Uniting States of Marijuana: the country's evolving laws on cannabis
All Newman resident Phillip Blanton wanted to do, he said, was bring some comfort to his granddaughter, who has stage 4 Hodgkin’s lymphoma.
But his California medical marijuana card counted for nothing in Texas, where the 67-year-old now faces felony drug possession charges.
Blanton was driving to Houston to see 20-year-old Makayla Farley, who’s being treated at the Houston Methodist Hospital cancer center. She’s fighting for her life, he said, has a hard time eating and is always throwing up. She’s on morphine and other drug cocktails for pain. “I was going to give her Papa’s cookies to help with the nausea and pain and to help her relax.”
On the way, though, he was pulled over by a state trooper for speeding on Jan. 1 in Decatur, north of the Dallas-Fort Worth area.
Blanton said when he expressed surprise at getting pulled over for driving maybe 3 miles per hour over the limit, the trooper said they often stop cars with California and Colorado plates because drugs frequently are brought into Texas from those states.
Right upfront, and while showing the officer his hands, palms up, Blanton said he had a gun on the seat next to him because he has a concealed weapon permit. The officer had him get out of the vehicle while he checked the permit, which came up clean.
My granddaughter means more to me than some stupid Texas law that would rather she suffer. I was doing this out of compassion and for all the right reasons.
Asked if he had any illegal drugs, Blanton said no, he had prescriptions for all his medications. He said he had a marijuana pipe in his console. “As soon as he saw it, he said that under Texas law, that was probable cause to search the car,” Blanton said.
In his trunk, Blanton had a suitcase full of prescription drugs, including the powerful narcotic painkiller hydrocodone and medications for glaucoma, high cholesterol and heartburn resulting from a hiatal hernia.
Sitting next to the suitcase, Blanton said, were four ounces of marijuana and five or six dozen pot-laced cookies. And right there with them was the 8 1/2 -by-11-inch signed and stamped order from his doctor showing the pot was for medical reasons. Blanton also had his medical marijuana card.
“So he doesn’t arrest me for the hydrocodone, but for my medical marijuana,” Blanton said in a phone interview from Houston on Monday. “I said, ‘This is not recreational, it’s not to sell on your streets. I happen to be a legal patient and have used it for 10 years.’ ... He would not accept my card and prescription, but he did accept my gun permit. Why accept one part of the law and not all of it?”
Now, Blanton said, he faces a felony charge for the 4 ounces of marijuana and a felony for the cookies. He said the cookie possession charge was made a felony based on the weight of the baked goods: 400 grams. “I don’t have even an ounce of weed in all those cookies,” he said. “It’s not realistic at all.”
After his arrest, Blanton spent a night in jail. The next day, Monday, Jan. 2, was the federal New Year’s holiday, and banks weren’t open so he could get his share of the $20,000 bond. A friend in Modesto posted it, so Blanton was freed and continued to Houston.
Blanton’s daughter Rhadena Farley, Makayla’s mother, launched an online fundraising campaign to help pay her father’s legal bills. It’s on fundedjustice.com, called “Help save Papa Phil from jail.”

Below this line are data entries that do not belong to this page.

(* ===== verification/SetTypeThms.v ===== *)
(** t_set.c, the set data type: in any of the encodings the operations act as
    on a mathematical set of strings. *)
From stdpp Require Import gmap.
From S2P Require Import Prelude Endian Strnum Intset Listpack ListpackCodec ListpackSpec ListpackOps ListpackQuery ListpackThms Dict DictInv DictOps DictRehash DictThms DictIter Element SetType.

(** The most elements an intset can have: the 32 bit size of what is moved
    does not wrap. *)
Definition INTSET_BOUND : Z := 536870910.

Section set_type.
Context `{Host} (dictSdsHash : list Z -> Z) (resize : dictResizeEnable) (addr : bool -> Z) (junk : nat -> Z) (llbuf : list Z).
Context (set_max_intset_entries set_max_listpack_entries set_max_listpack_value : Z).
(** The hash function does not tell apart keys that compare equal, which are
    equal when they are shorter than 2^31 bytes. *)
Context (hash_range : forall k, 0 <= dictSdsHash k < 2 ^ 64).
Context (hash_compare : forall k1 k2, dictSdsKeyCompare k1 k2 = true -> dictSdsHash k1 = dictSdsHash k2).
Context (Hll : zlen llbuf = LONG_STR_SIZE) (Hmax : 0 <= set_max_intset_entries < INTSET_BOUND).
Notation t := (setDictType dictSdsHash).

#[local] Instance setDictType_ok : StringDict t.
Proof using hash_range hash_compare. by apply string_dict. Qed.

(** * Representation *)

(** The set has the elements of [l], in the order of an iteration. *)
Definition holds (set : setobj) (l : list (list Z)) : Prop :=
  match set with
  | SIntset iset => exists s, intset_rep iset s /\ zlen s <= INTSET_BOUND /\ l = map sdec s
  | SListpack lp => exists es, lp_rep lp es /\ l = map entry_str es
  | SHash d => wf t d /\ l = map fst (elems d)
  end.
Definition rep_list (set : setobj) (l : list (list Z)) : Prop := holds set l /\ NoDup l /\ Forall member l.

(** An intset does not exceed the configured size. *)
Definition within (set : setobj) (l : list (list Z)) : Prop :=
  match set with SIntset _ => zlen l <= set_max_intset_entries | _ => True end.

Definition set_rep (set : setobj) (X : gset (list Z)) : Prop := exists l, rep_list set l /\ within set l /\ X = list_to_set l.

Lemma intset_i64 iset s : intset_rep iset s -> Forall is_i64 s.
Proof using.
  intros R. pose proof (rep_enc _ _ R) as He. eapply Forall_impl; [apply (rep_fits _ _ R) |].
  intros x Hx. unfold fits in Hx. unfold is_i64. destruct He as [E | [E | E]]; rewrite E in Hx; cbn in Hx; lia.
Qed.

Lemma intset_NoDup iset s : intset_rep iset s -> NoDup (map sdec s) /\ Forall member (map sdec s).
Proof using.
  intros R. pose proof (intset_i64 _ _ R) as Hi. pose proof (rep_NoDup _ _ R) as Hnd. split.
  - clear R. induction Hnd as [| x s Hx Hs IH]; [apply NoDup_nil_2 |]. inversion_clear Hi as [| ? ? Hix Hi']. cbn [map].
    apply NoDup_cons. split; [| by apply IH]. intros Hin. apply list_elem_of_fmap in Hin as (y & E & Hy). apply Hx.
    rewrite Forall_forall in Hi'. by rewrite (sdec_inj x y Hix (Hi' y Hy) E).
  - apply Forall_fmap. eapply Forall_impl; [exact Hi |]. intros x Hx. by apply sdec_member.
Qed.

Lemma rep_intset iset s : intset_rep iset s -> zlen s <= INTSET_BOUND -> rep_list (SIntset iset) (map sdec s).
Proof using. intros R Hs. split; [by exists s | by eapply intset_NoDup]. Qed.

(** * Iteration *)

(** The encodings whose elements come as strings, or as integers. *)
Definition from (set : setobj) (e : setelem) : Prop :=
  match set, e with SIntset _, ElStr _ | SHash _, ElInt _ => False | _, _ => True end.

(** The iterator is about to return the elements of [todo]. *)
Definition at_ (set : setobj) (si : setTypeIterator) (rest : list (list Z)) : Prop :=
  match set, si with
  | SHash d, ItHash di => iterating addr d di /\ rest = map fst (todo d di)
  | SIntset iset, ItIntset ii => exists s, intset_rep iset s /\ zlen s <= INTSET_BOUND /\ 0 <= ii <= zlen s /\ rest = map sdec (drop (Z.to_nat ii) s)
  | SListpack lp, ItListpack lpi => exists es1 es2, lp_rep lp (es1 ++ es2) /\ rest = map entry_str es2 /\
      match lpi with None => es1 = [] | Some p => exists es0 e, es1 = es0 ++ [e] /\ p = lp_off es0 end
  | _, _ => False
  end.

Definition finished (set : setobj) (si : setTypeIterator) : Prop :=
  match set, si with SHash d, ItHash di => releasable addr d di | _, _ => True end.

Lemma at_finished set si rest : at_ set si rest -> finished set si.
Proof. destruct set, si; try done. by intros [[? _] _]. Qed.

Lemma at_start set l : rep_list set l -> at_ set (setTypeInitIterator set) l.
Proof.
  intros [Hh _]. destruct set as [iset | lp | d]; cbn [holds at_ setTypeInitIterator] in *.
  - destruct Hh as (s & R & Hs & ->). exists s. pose proof (zlen_nonneg s). split_and!; (done || lia).
  - destruct Hh as (es & R & ->). by exists [], es.
  - destruct Hh as [Hwf ->]. destruct (iterating_start t addr d Hwf 0) as [Hi Ht]. split; [exact Hi |]. by rewrite <- Ht.
Qed.

Lemma finished_release set si : finished set si -> setTypeReleaseIterator addr set si = Some tt.
Proof.
  destruct set as [iset | lp | d], si as [di | ii | lpi]; try done. cbn [finished setTypeReleaseIterator].
  intros Hr. by rewrite dictReleaseIterator_ok.
Qed.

His medical pot remained with the authorities, of course – but they also kept all his prescription meds. He was in bed for a week because he felt so poorly without his medicine, Blanton said. He called repeatedly and eventually was told the medicines would be released but he’d have to come get them. The same Modesto friend convinced authorities to release the drugs to the bail bond company, which shipped them to Houston, Blanton said.
Still, he’s suffering without his medical marijuana, which he takes for depression and anxiety disorder, post-traumatic stress disorder and sleep apnea, among other things, he said.
He’s allowed to return to California, and can get more pot once home, but he intends to stay in Texas a few more weeks. He’s had marijuana advocacy groups, including Campaign for Compassion, reach out to him in support, and Blanton plans to join the groups for a rally at the state Capitol in Austin early next month.
He misjudged Texas when he decided to carry the pot to his granddaughter, Blanton said. He had read about Texas medical pot laws on the internet and was encouraged by initiatives being brought forth by advocates. “I thought, look, even in their own Legislature they have people who want to bring it into law.” He said he viewed the state as being on the same track as California, just behind by a few years.
“So I thought, they’re open-minded, would understand what’s going on with my granddaughter. I thought, I’m not doing anything wrong.”
Blanton’s been told it could be six months before he’s back in court. As for what he could face if convicted, “I don’t know exactly, they didn’t tell me,” he said. “But on the internet looked what charges for felony marijuana possession carry, and I saw two years or more, plus fines, for each felony. I could get four or five years, 10 years, I don’t know. But I am not going to plea bargain – this is going to go to trial or they’re going to toss it out.”